== INPUT FOR THIS TASK
(* ===== verification/PyReProps.v ===== *)
(** * What the matches of a pattern consume

    Inversion lemmas for [matches]: a match consumes a prefix of the text, which for each
    kind of pattern has the form that the pattern describes; the matches that [re.findall]
    reports lie in the text. *)

From S2P Require Import Prelude PyStr Codec Regex PyRe.

Scheme matches_mut := Minimality for matches Sort Prop
with repeats_mut := Minimality for repeats Sort Prop.
Combined Scheme matches_repeats_ind from matches_mut, repeats_mut.

(** [eats s w s']: [s'] is [s] after the text [w]. *)
Definition eats (s : pos) (w : str) (s' : pos) : Prop :=
  rest s = w ++ rest s' ∧ before s' = default (before s) (Some <$> last w).

Lemma eats_nil s s' : rest s = rest s' → before s = before s' → eats s [] s'.
Proof. by split. Qed.

Lemma eats_app s w1 s1 w2 s2 : eats s w1 s1 → eats s1 w2 s2 → eats s (w1 ++ w2) s2.
Proof.
  intros [H1 B1] [H2 B2]. split; [by rewrite H1, H2, app_assoc|]. rewrite B2, B1.
  destruct w2 as [|c w2] using rev_ind; [by rewrite app_nil_r|].
  by rewrite app_assoc, !last_snoc.
Qed.

Lemma matches_eats_both :
  (∀ p s s', matches p s s' → ∃ w, eats s w s') ∧ (∀ p s s', repeats p s s' → ∃ w, eats s w s').
Proof.
  apply matches_repeats_ind.
  - intros s. exists []. by apply eats_nil.
  - intros f prev c r gs _. by exists [c].
  - intros p q s1 s2 s3 _ [w1 H1] _ [w2 H2]. exists (w1 ++ w2). by eapply eats_app.
  - done.
  - done.
  - done.
  - done.
  - intros p s s' _ [w Hw]. exists w. exact Hw.
  - intros s _. exists []. by apply eats_nil.
  - intros s _. exists []. by apply eats_nil.
  - intros word s _. exists []. by apply eats_nil.
  - intros s _. exists []. by apply eats_nil.
  - intros s _. exists []. by apply eats_nil.
  - intros p s s' _ _. exists []. by apply eats_nil.
  - intros _ s. exists []. by apply eats_nil.
  - intros p s1 s2 s3 _ [w1 H1] _ _ [w2 H2]. exists (w1 ++ w2). by eapply eats_app.
Qed.

Lemma matches_eats p s s' : matches p s s' → ∃ w, eats s w s'.
Proof. apply matches_eats_both. Qed.

Lemma eats_length s w s' : eats s w s' → length (rest s) = length w + length (rest s').
Proof. intros [-> _]. apply length_app. Qed.

Lemma eats_take s w s' : eats s w s' → take (length (rest s) - length (rest s')) (rest s) = w.
Proof.
  intros He. rewrite (eats_length _ _ _ He). destruct He as [-> _].
  replace (length w + length (rest s') - length (rest s')) with (length w) by lia. apply take_app_length.
Qed.

(** The same text after [s] is eaten in one way only. *)
Lemma eats_inj s w w' s' : eats s w s' → eats s w' s' → w = w'.
Proof. intros [H1 _] [H2 _]. rewrite H1 in H2. by apply app_inv_tail in H2. Qed.

(** ** The forms of patterns *)

Lemma matches_seq p q s s' : matches (Seq p q) s s' ↔ ∃ s1, matches p s s1 ∧ matches q s1 s'.
Proof. split; [inversion 1; eauto|]. intros (s1 & ? & ?). by econstructor. Qed.

Lemma matches_or p q s s' : matches (Or p q) s s' ↔ matches p s s' ∨ matches q s s'.
Proof. split; [inversion 1; auto|]. intros [?|?]; [by apply m_or_l|by apply m_or_r]. Qed.

Lemma matches_class f s s' :
  matches (Class_ f) s s' ↔ ∃ c, f c = true ∧ rest s = c :: rest s' ∧ before s' = Some c ∧ groups s' = groups s.
Proof.
  split.
  - inversion 1; subst. eexists. cbn. eauto.
  - destruct s as [prev r gs], s' as [prev' r' gs']. cbn. intros (c & Hc & -> & -> & ->). by constructor.
Qed.

Lemma matches_line_start s s' : matches LineStart s s' ↔ at_line_start s = true ∧ s' = s.
Proof. split; [by inversion 1|]. intros [? ->]. by constructor. Qed.

Lemma matches_text_end s s' : matches TextEnd s s' ↔ rest s = [] ∧ s' = s.
Proof. split; [by inversion 1|]. intros [? ->]. by constructor. Qed.

Lemma matches_ahead p s s' : matches (Ahead p) s s' ↔ s' = s ∧ ∃ s1, matches p s s1.
Proof. split; [inversion 1; eauto|]. intros (-> & s1 & ?). by econstructor. Qed.

(** A match with its consumed text, the groups unchanged. *)
Definition spells (p : pat) (P : str → Prop) : Prop :=
  ∀ s s', matches p s s' ↔ ∃ w, P w ∧ eats s w s' ∧ groups s' = groups s.

Lemma spells_class f : spells (Class_ f) (λ w, ∃ c, w = [c] ∧ f c = true).
Proof.
  intros s s'. rewrite matches_class. split.
  - intros (c & Hc & Hr & Hb & Hg). exists [c]. split; [by exists c|]. by split; [split|].
  - intros (w & (c & -> & Hc) & [Hr Hb] & Hg). by exists c.
Qed.

Lemma eats_of_nil s s' : eats s [] s' → groups s' = groups s → s' = s.
Proof. destruct s, s'. intros [H1 H2]. cbn in *. by intros ->; subst. Qed.

Lemma spells_text t : spells (Text t) (λ w, w = u t).
Proof.
  unfold Text. induction (u t) as [|c l IH]; intros s s'; cbn [foldr].
  - split.
    + inversion 1; subst. exists []. by split; [|split; [split|]].
    + intros (w & -> & He & Hg). rewrite (eats_of_nil s s') by done. constructor.
  - rewrite matches_seq. split.
    + intros (s1 & (w1 & (d & -> & <-%N.eqb_eq) & He1 & Hg1)%spells_class & (w2 & -> & He2 & Hg2)%IH).
      exists (c :: l). split; [done|]. split; [by apply (eats_app _ [c] s1)|congruence].
    + intros (w & -> & [Hr Hb] & Hg). exists (Pos (Some c) (l ++ rest s') (groups s)). split.
      * apply spells_class. exists [c]. split; [exists c; by rewrite N.eqb_refl|]. by split; [split|].
      * apply IH. exists l. split; [done|]. split; [|done]. split; [done|]. rewrite Hb. cbn.
        rewrite last_cons. by destruct (last l).
Qed.

Lemma repeats_class f s s' :
  repeats (Class_ f) s s' ↔ ∃ w, Forall (λ c, f c = true) w ∧ eats s w s' ∧ groups s' = groups s.
Proof.
  split.
  - remember (Class_ f) as p. induction 1 as [p s|p s1 s2 s3 H1 Hl H2 IH]; subst.
    + exists []. split; [constructor|]. by split; [split|].
    + apply (spells_class f) in H1 as (w1 & (c & -> & Hc) & He1 & Hg1).
      destruct IH as (w2 & Hw2 & He2 & Hg2); [done|]. exists (c :: w2).
      split; [by constructor|]. split; [by apply (eats_app _ [c] s2)|congruence].
  - intros (w & Hw & He & Hg). revert s He Hg. induction Hw as [|c w Hc _ IH]; intros s [Hr Hb] Hg.
    + rewrite (eats_of_nil s s') by done. constructor.
    + apply (r_more _ _ (Pos (Some c) (w ++ rest s') (groups s))).
      * apply matches_class. by exists c.
      * cbn. rewrite Hr. cbn. lia.
      * apply IH; [|done]. split; [done|]. rewrite Hb. cbn. rewrite last_cons. by destruct (last w).
Qed.

Lemma spells_many f : spells (Many (Class_ f)) (Forall (λ c, f c = true)).
Proof. intros s s'. rewrite <- repeats_class. split; [by inversion 1|by constructor]. Qed.

Lemma spells_few f : spells (Few (Class_ f)) (Forall (λ c, f c = true)).
Proof. intros s s'. rewrite <- repeats_class. split; [by inversion 1|by constructor]. Qed.

Lemma spells_seq p q P Q : spells p P → spells q Q →
  spells (Seq p q) (λ w, ∃ w1 w2, w = w1 ++ w2 ∧ P w1 ∧ Q w2).
Proof.
  intros Hp Hq s s'. rewrite matches_seq. split.
  - intros (s1 & (w1 & H1 & He1 & Hg1)%Hp & (w2 & H2 & He2 & Hg2)%Hq). exists (w1 ++ w2).
    split; [by exists w1, w2|]. split; [by eapply eats_app|congruence].
  - intros (w & (w1 & w2 & -> & H1 & H2) & [Hr Hb] & Hg).
    set (s1 := Pos (default (before s) (Some <$> last w1)) (w2 ++ rest s') (groups s)).
    exists s1. split.
    + apply Hp. exists w1. split; [done|]. split; [|done]. split; [by rewrite Hr, <- app_assoc|done].
    + apply Hq. exists w2. split; [done|]. split; [|done]. split; [done|]. rewrite Hb. cbn.
      destruct w2 as [|c w2 _] using rev_ind; [by rewrite app_nil_r|]. by rewrite app_assoc, !last_snoc.
Qed.

Lemma spells_some f : spells (Some_ (Class_ f)) (λ w, w ≠ [] ∧ Forall (λ c, f c = true) w).
Proof.
  intros s s'. unfold Some_. rewrite (spells_seq _ _ _ _ (spells_class f) (spells_many f) s s').
  split; intros (w & Hw & He); exists w; (split; [|done]).
  - destruct Hw as (w1 & w2 & -> & (c & -> & Hc) & Hw2). split; [done|by constructor].
  - destruct Hw as [Hne Hw]. destruct Hw as [|c w Hc Hw]; [done|]. exists [c], w. eauto 10.
Qed.

Lemma matches_group p P s s' : spells p P →
  matches (Group p) s s' ↔ ∃ w, P w ∧ eats s w s' ∧ groups s' = w :: groups s.
Proof.
  intros Hp. split.
  - inversion 1 as [| | | | | | |q s0 s1 Hm| | | | | |]; subst. apply Hp in Hm as (w & Hw & He & Hg).
    exists w. split; [done|]. split; [exact He|]. cbn. by rewrite (eats_take _ _ _ He), Hg.
  - intros (w & Hw & He & Hg).
    assert (matches p s (Pos (before s') (rest s') (groups s))) as Hm%m_group
      by (apply Hp; exists w; split; [done|]; by split).
    cbn [before rest groups] in Hm. rewrite (eats_take _ _ _ He), <- Hg in Hm. by destruct s'.
Qed.

(** ** The matches in a text *)

Lemma match_at_matches p s gs s' :
  match_at p s = Some (gs, s') → matches p (Pos (before s) (rest s) []) s' ∧ gs = reverse (groups s').
Proof.
  unfold match_at. intros (s1 & H1 & [= <- <-])%run_sound. done.
Qed.

(** Each match of [re.findall] starts after some prefix of the text. *)
Lemma findall_from_matches fuel p prev s found :
  found ∈ findall_from fuel p prev s →
  ∃ prev' pre r s', s = pre ++ r ∧ matches p (Pos prev' r []) s'
    ∧ found.2 = reverse (groups s') ∧ eats (Pos prev' r []) found.1 s'.
Proof.
  revert prev s. induction fuel as [|fuel IH]; intros prev s; cbn [findall_from]; [by intros ?%elem_of_nil|].
  destruct (match_at p (Pos prev s [])) as [[gs s']|] eqn:Hm.
  - apply match_at_matches in Hm as [Hm ->]. cbn [before rest] in Hm.
    destruct (matches_eats _ _ _ Hm) as [w He]. intros [->|Hin]%elem_of_cons.
    + exists prev, [], s, s'. split; [done|]. split; [done|]. split; [done|].
      pose proof (eats_take _ _ _ He) as Ht. cbn [rest] in Ht. cbn [fst]. by rewrite Ht.
    + apply IH in Hin as (prev' & pre & r & s1 & Hs & H). destruct He as [He _]. cbn in He.
      exists prev', (w ++ pre), r, s1. split; [by rewrite He, Hs, app_assoc|done].
  - destruct s as [|c s]; [by intros ?%elem_of_nil|]. intros (prev' & pre & r & s1 & -> & H)%IH.
    by exists prev', (c :: pre), r, s1.
Qed.

Lemma re_findall_matches p s found :
  found ∈ re_findall p s →
  ∃ prev pre r s', s = pre ++ r ∧ matches p (Pos prev r []) s'
    ∧ found.2 = reverse (groups s') ∧ eats (Pos prev r []) found.1 s'.
Proof. apply findall_from_matches. Qed.
(** The dependencies in the manifest are at their pins. *)
Lemma complete_dependencies : source_complete →
  source_dependencies p (JDict (norm_members the_manifest)) = Ok tt.
Proof using All.
  intros Hsc. pose proof (cp_snapshots _ _ _ _ _ _ _ Hdone) as Hsn. destruct Hids as [_ _ Hhex].
  destruct (sn_dependencies _ _ _ Hsn) as (core & px4 & ct & pt & Hc & Hp & Hdeps).
  pose proof (sc_dependencies Hsc) as Hm. rewrite !Forall_cons in Hm. destruct Hm as (Hmc & Hmp & _).
  rewrite Hdeps, !Forall_cons in Hhex. destruct Hhex as ([_ Hct] & [_ Hpt] & _).
  assert (dict_get (u "dependencies") the_manifest = Some (JDict (dependency_records dependencies))) as Hd by reflexivity.
  apply (source_manifest_get (i_version i)) in Hd.
  assert (∀ name commit' tree', name ∈ [core_name; px4_name] → pinned_at s0 name commit' → hex40 tree' = true →
    u "third_party/" ++ name ++ u "/CMakeLists.txt" ∈ dict_keys p
      ∧ u "third_party/" ++ name ++ u "/LICENSE" ∈ dict_keys p →
    dependency_of p name (norm (strings [(u "commit", commit'); (u "tree", tree')]))) as Hof.
  { intros name commit' tree' Hname (m & data & text & Hpin & Ht & Hstrip & Hx) Htree Hmem.
    split; [|done]. exists [(u "commit", JStr commit'); (u "tree", JStr tree')], text, tree'.
    split_and!; try done.
    - change (u "repository/cmake/" ++ name ++ u ".revision") with (pin_file name).
      rewrite snapshot_get, Hpin; [done|]. apply (pin_not_written name Hname).
    - by rewrite Hstrip.
    - by rewrite Hstrip. }
  apply source_dependencies_Ok. exists (norm_members (dependency_records dependencies)).
  exists (norm (strings [(u "commit", core); (u "tree", ct)])), (norm (strings [(u "commit", px4); (u "tree", pt)])).
  split_and!.
  - exact Hd.
  - rewrite Hdeps. apply set_eq. intros n.
    rewrite dict_keys_elem, (norm_members_keys (dependency_records _)). cbn. set_solver.
  - rewrite Hdeps. reflexivity.
  - apply Hof; [left|done..].
  - rewrite Hdeps. reflexivity.
  - apply Hof; [right; left|done..].
Qed.

Lemma complete_provenance :
  Forall (λ kv, get_eq (norm_members the_manifest) kv.1 kv.2 = true) expected_provenance.
Proof using All.
  assert (∀ k v, dict_get k the_manifest = Some v → norm v = v → py_eq v v = true →
    get_eq (norm_members the_manifest) k v = true) as Hget.
  { intros k v Hk Hn Hv. unfold get_eq, the_manifest. by rewrite (source_manifest_get _ _ _ _ _ _ _ _ Hk), Hn. }
  unfold expected_provenance. cbn [fmap list_fmap fst snd].
  repeat (apply Forall_cons_2; [apply Hget; cbn [fst snd]; [reflexivity|reflexivity|vm_compute; reflexivity]|]).
  apply Forall_nil_2.
Qed.

Lemma complete_identities :
  identities (norm_members the_manifest) (i_version i) (i_source_ref i) commit tree_id.
Proof using All.
  assert (∀ k v, dict_get k the_manifest = Some (JStr v) →
    dict_get k (norm_members the_manifest) = Some (JStr v)) as Hget.
  { intros k v Hk. apply (source_manifest_get _ _ _ _ _ _ _ _ Hk). }
  destruct Hids as [Hc Ht _]. split; (split; [by apply Hget|done]).
Qed.

Definition the_fields : dict str :=
  source_notice_lines (i_source_ref i) commit tree_id ++ dependency_lines dependencies.

Lemma fields_unbroken : Forall (λ kv : str * str, unbroken kv.2) the_fields.
Proof using All.
  destruct Hids as [Hc%object_id_unbroken Ht%object_id_unbroken Hd].
  destruct (sn_dependencies _ _ _ (cp_snapshots _ _ _ _ _ _ _ Hdone)) as (core & px4 & ct & pt & _ & _ & Hdeps).
  rewrite Hdeps in Hd. rewrite !Forall_cons in Hd. destruct Hd as ([H1' H2'] & [H3' H4'] & _). cbn [fst snd] in *.
  apply hex40_printable, printable_unbroken in H1', H2', H3', H4'. apply printable_unbroken in Href.
  unfold the_fields. rewrite Hdeps. unfold source_notice_lines, dependency_lines. cbn [fmap list_fmap concat app].
  repeat (apply Forall_cons_2; [cbn [snd]; first [done|apply unbroken_check; by vm_compute]|]). apply Forall_nil_2.
Qed.

Lemma notice_accepted_fields : ∃ fields,
  (data ← item p NOTICE; notice_fields data) = Ok fields
  ∧ has id (source_fields (i_source_ref i) commit tree_id) fields.
Proof using All.
  destruct Hdone as [Hsn (notice & Hs1 & Henc) _ (mode & _ & Hw)].
  apply write_checksums_Ok in Hw as (sums & _ & _ & Hs).
  assert (dict_get NOTICE p = Some notice) as Hn.
  { rewrite Hholds, Hs, dict_get_set, decide_False, dict_get_set, decide_False, Hs1, dict_get_set, decide_True;
      [done|done|by apply (bool_decide_eq_false_1 (SOURCE_MANIFEST = NOTICE)); vm_compute
      |by apply (bool_decide_eq_false_1 (SUMS = NOTICE)); vm_compute]. }
  exists the_fields. split.
  - unfold item. rewrite Hn. cbn [of_option mbind res_bind]. unfold notice_fields.
    rewrite (decode_encode_utf8 _ _ Henc). cbn [of_option mbind res_bind]. rewrite notice_of_lines.
    destruct (sn_dependencies _ _ _ Hsn) as (core & px4 & ct & pt & _ & _ & Hdeps).
    assert (forallb readable_key the_fields.*1 = true) as Hkeys.
    { unfold the_fields. rewrite Hdeps. vm_compute. reflexivity. }
    rewrite splitlines_unlines.
    + apply (fold_fields []); [done|]. cbn [app]. unfold the_fields. rewrite Hdeps.
      apply (bool_decide_eq_true_1 (NoDup _)). vm_compute. reflexivity.
    + rewrite Forall_fmap. pose proof fields_unbroken as Hu. rewrite forallb_elem in Hkeys.
      rewrite Forall_forall in *. intros kv Hkv. apply line_of_unbroken; [|by apply Hu].
      apply readable_key_unbroken, Hkeys, list_elem_of_fmap. by exists kv.
  - repeat (apply Forall_cons_2; [reflexivity|]). apply Forall_nil_2.
Qed.

Lemma described_get n : n ≠ SOURCE_MANIFEST → n ≠ SUMS → dict_get n p = snd <$> dict_get n s1.
Proof using All.
  intros Hm Hn. destruct Hdone as [_ _ _ (mode & _ & Hw)].
  apply write_checksums_Ok in Hw as (sums & _ & _ & Hs).
  by rewrite Hholds, Hs, !dict_get_set, !decide_False by done.
Qed.
(** The blocks of containers are exact: the text is a part before the first block and
    then the blocks, and a line runs a container exactly where a block starts. *)
Theorem build_container_blocks_exact (text : str) :
  ∃ pre, text = pre ++ concat (build_container_blocks text)
    ∧ ∀ a r, text = a ++ r →
        (container_line (last a) r ↔
         ∃ bs1 bs2, build_container_blocks text = bs1 ++ bs2 ∧ bs2 ≠ [] ∧ a = pre ++ concat bs1).
Proof.
  assert (∀ i, i ∈ re_starts docker_run text ↔
    ∃ a r, text = a ++ r ∧ i = length a ∧ container_line (last a) r) as Hin.
  { intros i. unfold re_starts. rewrite (starts_from_spec _ docker_run_spec) by lia.
    setoid_rewrite docker_run_line. by setoid_rewrite prior_none. }
  pose proof (starts_from_sorted _ docker_run_spec (S (length text)) 0 None text) as Hs.
  assert (Forall (λ x, x ≤ length text) (re_starts docker_run text)) as Hb
    by (apply Forall_forall; intros i (a & r & -> & -> & _)%Hin; rewrite length_app; lia).
  fold (re_starts docker_run text) in Hs. unfold build_container_blocks.
  destruct (re_starts docker_run text) as [|k l].
  - exists text. split; [by rewrite app_nil_r|]. intros a r Hs'. split.
    + intros Hc. assert (length a ∈ @nil nat) as Hx by (apply Hin; by exists a, r). by apply elem_of_nil in Hx.
    + intros ([|] & [|] & Hc & Hne & _); done.
  - rewrite (cuts_concat _ _ _ Hs Hb). exists (take k text). split; [by rewrite take_drop|].
    apply Forall_cons in Hb as Hk. destruct Hk as [Hk _]. intros a r Htext. split.
    + intros Hc. assert (length a ∈ k :: l) as Hx by (apply Hin; by exists a, r).
      apply (cuts_bounds _ _ _ _ Hs Hb) in Hx as (bs1 & bs2 & Hcut & Hne & Hl).
      exists bs1, bs2. split; [done|]. split; [done|].
      pose proof (cuts_concat _ _ _ Hs Hb) as Hcat. rewrite Hcut, concat_app in Hcat.
      assert (text = (take k text ++ concat bs1) ++ concat bs2) as Heq
        by (rewrite <- app_assoc, Hcat; by rewrite take_drop).
      rewrite Htext in Heq at 1. apply app_inj_1 in Heq as [? _]; [done|].
      rewrite length_app, length_take. lia.
    + intros (bs1 & bs2 & Hcut & Hne & Ha).
      assert (length a ∈ k :: l) as Hx.
      { apply (cuts_bounds _ _ _ _ Hs Hb). exists bs1, bs2. split; [done|]. split; [done|].
        rewrite Ha, length_app, length_take. lia. }
      apply Hin in Hx as (a' & r' & Ht' & Hl & Hc). rewrite Htext in Ht'.
      by apply app_inj_1 in Ht' as [-> ->].
Qed.

(** ** Complaints *)

Lemma report_nil c message : report c message = [] ↔ c = false.
Proof. by destruct c. Qed.

Lemma lacks_false needles text : lacks needles text = false ↔ Forall (λ needle, has needle text = true) needles.
Proof.
  unfold lacks. induction needles as [|needle needles IH]; cbn [existsb]; [by rewrite Forall_nil|].
  by rewrite orb_false_iff, IH, Forall_cons, negb_false_iff.
Qed.

Lemma with_job_nil prefix text id checks :
  with_job prefix text id checks = [] ↔ ∃ job, workflow_job text id = Some job ∧ checks job = [].
Proof.
  unfold with_job. destruct (workflow_job text id) as [job|]; split.
  - intros H. by exists job.
  - by intros (? & [= <-] & ?).
  - done.
  - by intros (? & ? & _).
Qed.
(* ===== verification/PackageRelease.v ===== *)
(** * A package before the release gate

    [package-artifact.py] and [audit-artifact.py] keep the evidence of [siano-ts] in
    [evidence/binary-audit.json]; [release_verify.py] pairs its list of evidence files with
    the list of programs, which starts with [sianod], and expects the evidence of [sianod]
    there.  So the gate accepts no archive whose evidence the audit wrote. *)

From S2P Require Import Prelude PyStr PyDict Codec Regex PyFloat Json JsonRound Sha256 PyPath.
From S2P Require Import Archive ReleaseText ReleaseVerify ReleaseSamples ReleaseFixture ReleaseVerifyProps AuditBase.
From S2P Require Import AuditText AuditManifest AuditBinary EvidenceProps Stage Package PackageMain.

Local Open Scope Z_scope.

(** The first evidence file is the one of [siano-ts] for the audit. *)
Lemma first_evidence : head ReleaseVerify.EVIDENCE = Some (binary_evidence_name (u "siano-ts")).
Proof. vm_compute. reflexivity. Qed.

(** For the gate it is the one of another program. *)
Lemma first_program platform :
  ∃ program programs, programs_of platform = program :: programs ∧ without_exe program ≠ u "siano-ts".
Proof.
  unfold programs_of. destruct (decide _); eexists _, _; (split; [reflexivity|]);
    apply (bool_decide_eq_false_1 (without_exe _ = u "siano-ts")); vm_compute; reflexivity.
Qed.

Section release.
Context `{Unicode} `{Digits} `{Lower} `{Digest} `{Tools}.

(** C6. The release gate rejects every tag archive whose candidate has the evidence that
    [audit_binary] writes for [siano-ts] where the packager puts it: the gate takes that
    file for the evidence of [sianod]. *)
Theorem release_rejects_audited_evidence (limit : nat) (repo_root : str) (t : target)
    (platform source_ref : str) (evidence : json) (file : bytes)
    (before after : dict member) (archive_name candidate_sha tag_sha : str)
    (Haudit : audit_binary repo_root t platform source_ref true = Ok (evidence, Some file))
    (Hprogram : without_exe (path_name (t_path t)) = u "siano-ts")
    (Hname : printable (path_name (t_path t)))
    (Hlimit : (3 ≤ limit)%nat)
    (Hfile : kept_data before (binary_evidence_name (u "siano-ts")) = Ok file) :
  verify_binary_pair limit before after archive_name candidate_sha tag_sha ≠ Ok tt.
Proof.
  intros (_ & _ & _ & _ & old & new & old_files & new_files & Hman & _)%verify_binary_pair_inv.
  destruct Hman as (gate_platform & version & data & _ & _ & _ & _ & _ & _ & _ & _ & _ & Hall).
  destruct (first_program gate_platform) as (program & programs & Hp & Hne). rewrite Hp in Hall.
  assert (ReleaseVerify.EVIDENCE = binary_evidence_name (u "siano-ts") :: tail ReleaseVerify.EVIDENCE) as He
    by (vm_compute; reflexivity).
  rewrite He in Hall. apply Forall2_cons in Hall as [(m & file' & read & binary & _ & Hk & Hr & _ & _ & Hb & Hn & _) _].
  rewrite Hfile in Hk. injection Hk as <-.
  apply audit_binary_Ok in Haudit as (Hplat & Href & program_data & _ & -> & ->).
  apply platform_printable in Hplat. apply object_id_printable in Href.
  pose proof (audit_evidence_plain _ _ _ program_data Hplat Href Hname) as Hplain.
  unfold audit_evidence in *. rewrite release_parse_written in Hr by done. injection Hr as <-.
  cbn in Hb. injection Hb as <-. cbn in Hn. injection Hn as Hn. apply Hne. by rewrite <- Hn.
Qed.
End release.

(** ** Samples *)

#[local] Existing Instances ascii_unicode sample_digits sample_lower.

(** A member of an archive as the gate reads it. *)
Definition member_of_file (f : str * (Z * bytes)) : str * member :=
  (f.1, Member (u "file") (Z.land f.2.1 0xFFF) (lenZ f.2.2) (hexdigest (Digest := PackageMain.sample_digest) f.2.2)
          (Some f.2.2) None).

Definition audited_members : dict member :=
  [(u "evidence/binary-audit.json",
    Member (u "file") 0x1A4 0 [] (Some (write_json EvidenceProps.sample_evidence)) None)].

Lemma release_rejects_audited_evidence_witness :
  verify_binary_pair 3 audited_members audited_members (u "siano-ts-1.2.3-linux-x86_64.tar.gz")
    EvidenceProps.sample_ref EvidenceProps.sample_ref ≠ Ok tt.
Proof.
  apply (release_rejects_audited_evidence (H2 := length_digest) (H3 := EvidenceProps.sample_tools) 3 (u "/repo")
    EvidenceProps.sample_target (u "linux-x86_64") EvidenceProps.sample_ref EvidenceProps.sample_evidence
    (write_json EvidenceProps.sample_evidence)).
  - exact EvidenceProps.sample_audited.
  - reflexivity.
  - apply printableb_spec. vm_compute. reflexivity.
  - lia.
  - reflexivity.
Defined.

(** The package of the sample run of the packager: the gate accepts its manifest and its
    inventory, and stops at the evidence.  With the evidence files paired as the gate does,
    it would accept the package. *)
Definition package_members : dict member := member_of_file <$> sample_package.
Definition rotated_members : dict member :=
  let evidence name := default (Member [] 0 0 [] None None) (dict_get (u name) package_members) in
  let digests := [(u "evidence/binary-audit.json", evidence "evidence/sianod-binary-audit.json");
                  (u "evidence/sianod-binary-audit.json", evidence "evidence/sianoctl-binary-audit.json");
                  (u "evidence/sianoctl-binary-audit.json", evidence "evidence/binary-audit.json")] in
  foldl (λ d kv, dict_set kv.1 kv.2 d) package_members digests.

Example package_rejected :
  parse_binary_manifest 20 package_members (u "siano-ts-1.2.3-darwin-arm64.tar.gz") EvidenceProps.sample_ref
  = Err (VerificationError "binary evidence mismatch").
Proof. vm_compute. reflexivity. Qed.

Example rotated_evidence :
  for_each (ReleaseVerify.check_evidence 20 rotated_members (u "darwin-arm64") EvidenceProps.sample_ref)
    (zip_with pair ReleaseVerify.EVIDENCE (programs_of (u "darwin-arm64"))) = Ok tt.
Proof. vm_compute. reflexivity. Qed.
====
Where does the word "prefix" occur in the records? Return every line that holds it.

** FINAL ANSWER **
    Inversion lemmas for [matches]: a match consumes a prefix of the text, which for each
(** Each match of [re.findall] starts after some prefix of the text. *)
Lemma with_job_nil prefix text id checks :
  with_job prefix text id checks = [] ↔ ∃ job, workflow_job text id = Some job ∧ checks job = [].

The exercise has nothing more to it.